# [Work instructions]
All lines from the one with "End Memory." through the final line below are to be reproduced exactly; omit the others.

Stored items:
(* ===== verification/NodeStore.v ===== *)
(** * Nodes that are linked by pointers

    The memory of a linked structure: a finite map from addresses to nodes.
    [holds m cs]: the memory consists of the cells [cs], at different addresses;
    the order of the list does not matter ([holds_perm]).  The rules for a read, a
    write, an allocation and a deallocation bring the cell in question to the
    front and leave the rest alone. *)
From S2P Require Import Prelude Hoare.

Section Holds.
Context {N : Type}.
Implicit Types (m : gmap nat N) (cs : list (nat * N)).

Definition holds m cs : Prop := NoDup cs.*1 ∧ m = list_to_map cs.

Lemma holds_perm m cs cs' : holds m cs → cs ≡ₚ cs' → holds m cs'.
Proof.
  intros [Hd ->] Hp. split; [by rewrite <-Hp|]. by apply list_to_map_proper.
Qed.

Lemma holds_lookup m p n cs : holds m ((p, n) :: cs) → m !! p = Some n.
Proof. intros [_ ->]. cbn. apply lookup_insert_eq. Qed.

Lemma holds_write m p n n' cs : holds m ((p, n) :: cs) → holds (<[p := n']> m) ((p, n') :: cs).
Proof. intros [Hd ->]. split; [done|]. cbn. by rewrite insert_insert_eq. Qed.

Lemma holds_fresh m cs p : holds m cs → m !! p = None → p ∉ cs.*1.
Proof. intros [_ ->] H. by apply not_elem_of_list_to_map. Qed.

Lemma holds_alloc m p n cs : holds m cs → m !! p = None → holds (<[p := n]> m) ((p, n) :: cs).
Proof.
  intros Hm Hp. pose proof (holds_fresh _ _ _ Hm Hp) as Hf. destruct Hm as [Hd ->]. split; [by constructor|done].
Qed.

Lemma holds_free m p n cs : holds m ((p, n) :: cs) → holds (delete p m) cs.
Proof.
  intros [Hd ->]. apply NoDup_cons in Hd as [Hp Hd]. split; [done|]. cbn.
  rewrite delete_insert_id; [done|]. by apply not_elem_of_list_to_map.
Qed.

Lemma cells_size m cs : holds m cs → size m = length cs.
Proof.
  intros [Hd ->]. revert Hd. induction cs as [|[p n] cs IH]; cbn; intros Hd; [apply map_size_empty|].
  apply NoDup_cons in Hd as [Hp Hd]. rewrite map_size_insert_None, IH; [done..|]. by apply not_elem_of_list_to_map.
Qed.

Lemma holds_ne m p n q k cs : holds m ((p, n) :: (q, k) :: cs) → p ≠ q.
Proof. intros [Hd _] ->. apply NoDup_cons in Hd as [Hd _]. apply Hd. cbn. left. Qed.

End Holds.

(** ** A memory of nodes

    The addresses are positive and given out in order; 0 is the null pointer, whose
    deletion does nothing.  [held s cs]: the memory consists of the cells [cs]. *)
Module Memory.
Section Access.
Context {N E : Type}.

Record heap := Heap { store : gmap nat N; fresh : nat }.

Definition deref (p : nat) : act heap E N :=
  s <- get_state ;; match store s !! p with Some n => act_ret n | None => undefined end.
Definition assign (p : nat) (f : N → N) : act heap E () :=
  n <- deref p ;; modify (λ s, Heap (<[p := f n]> (store s)) (fresh s)).
Definition new (n : N) : act heap E nat :=
  s <- get_state ;; put_state (Heap (<[fresh s := n]> (store s)) (S (fresh s))) ;;; act_ret (fresh s).
Definition delete_node (p : nat) : act heap E () :=
  if Nat.eqb p 0 then act_ret () else
  deref p ;;; modify (λ s, Heap (delete p (store s)) (fresh s)).

Definition held (s : heap) (cs : list (nat * N)) : Prop :=
  holds (store s) cs ∧ Forall (λ p, 0 < p < fresh s)%nat cs.*1 ∧ (0 < fresh s)%nat.

Implicit Types (s : heap) (cs : list (nat * N)).

Lemma held_perm s cs cs' : held s cs → cs ≡ₚ cs' → held s cs'.
Proof. intros (H & Hf & H0) Hp. split_and!; [by eapply holds_perm| |done]. by rewrite <-Hp. Qed.

Lemma held_deref s p n cs Q : held s cs → (p, n) ∈ cs → Q n s → ensures (deref p) s Q.
Proof.
  intros (H & _) Hp HQ. apply elem_of_Permutation in Hp as [cs' Hp].
  pose proof (holds_lookup _ _ _ _ (holds_perm _ _ _ H Hp)) as El. exists n, s. split; [|done].
  unfold deref, act_bind, get_state. by rewrite El.
Qed.
Lemma held_assign s p n cs f Q : held s ((p, n) :: cs) →
  (∀ s', held s' ((p, f n) :: cs) → fresh s' = fresh s → Q () s') → ensures (assign p f) s Q.
Proof.
  intros H HQ. unfold assign. apply ensures_bind. apply (held_deref _ _ n ((p, n) :: cs)); [done|by left|].
  apply ensures_modify. apply HQ; [|done]. destruct H as (H & Hf & H0). split_and!; [by eapply holds_write|done|done].
Qed.
Lemma held_new s n cs Q : held s cs →
  (∀ s', held s' ((fresh s, n) :: cs) → fresh s' = S (fresh s) → Q (fresh s) s') → ensures (new n) s Q.
Proof.
  intros (H & Hf & H0) HQ. exists (fresh s). eexists. split; [reflexivity|]. apply HQ; [|done].
  split_and!; cbn [store fresh fmap list_fmap fst]; [|constructor; [lia|]|lia].
  - apply holds_alloc; [done|]. destruct H as [_ ->]. apply not_elem_of_list_to_map. intros Hin.
    rewrite Forall_forall in Hf. specialize (Hf _ Hin). cbn in Hf. lia.
  - eapply Forall_impl; [done|]. cbn. lia.
Qed.
Lemma held_delete s p n cs Q : held s ((p, n) :: cs) → (∀ s', held s' cs → fresh s' = fresh s → Q () s') → ensures (delete_node p) s Q.
Proof.
  intros H HQ. unfold delete_node. destruct (Nat.eqb_spec p 0) as [->|Hp].
  { destruct H as (_ & Hf & _). apply Forall_cons in Hf as [Hf _]. cbn in Hf. lia. }
  apply ensures_bind. apply (held_deref _ _ n ((p, n) :: cs)); [done|by left|]. apply ensures_modify. apply HQ; [|done].
  destruct H as (H & Hf & H0). split_and!; [by eapply holds_free| |done]. by apply Forall_cons in Hf as [_ Hf].
Qed.

Lemma held_positive s p n cs : held s cs → (p, n) ∈ cs → (0 < p)%nat.
Proof.
  intros (_ & Hf & _) Hp. rewrite Forall_forall in Hf. apply (Hf p). by apply (list_elem_of_fmap_2' fst cs (p, n)).
Qed.
End Access.
Arguments heap N : clear implicits.

(** The cells of the objects in variables. *)
Section Objects.
Context {N C : Type} (cells_of : C → list (nat * N)).

Definition all_cells (m : gmap nat C) : list (nat * N) := concat (cells_of <$> (map_to_list m).*2).

Lemma all_cells_insert m v c : m !! v = None → all_cells (<[v := c]> m) ≡ₚ cells_of c ++ all_cells m.
Proof. intros Hv. unfold all_cells. by rewrite map_to_list_insert. Qed.
Lemma all_cells_update m v c : all_cells (<[v := c]> m) ≡ₚ cells_of c ++ all_cells (delete v m).
Proof. rewrite <-insert_delete_eq. apply all_cells_insert, lookup_delete_eq. Qed.
Lemma all_cells_delete m v c : m !! v = Some c → all_cells m ≡ₚ cells_of c ++ all_cells (delete v m).
Proof. intros Hv. rewrite <-all_cells_update, insert_id; done. Qed.
End Objects.
End Memory.

(** Rearrange the cells. *)
Ltac holds_by H := eapply (holds_perm _ _ _ H); solve_Permutation.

# [Written answer]
End Memory.

(** Rearrange the cells. *)
Ltac holds_by H := eapply (holds_perm _ _ _ H); solve_Permutation.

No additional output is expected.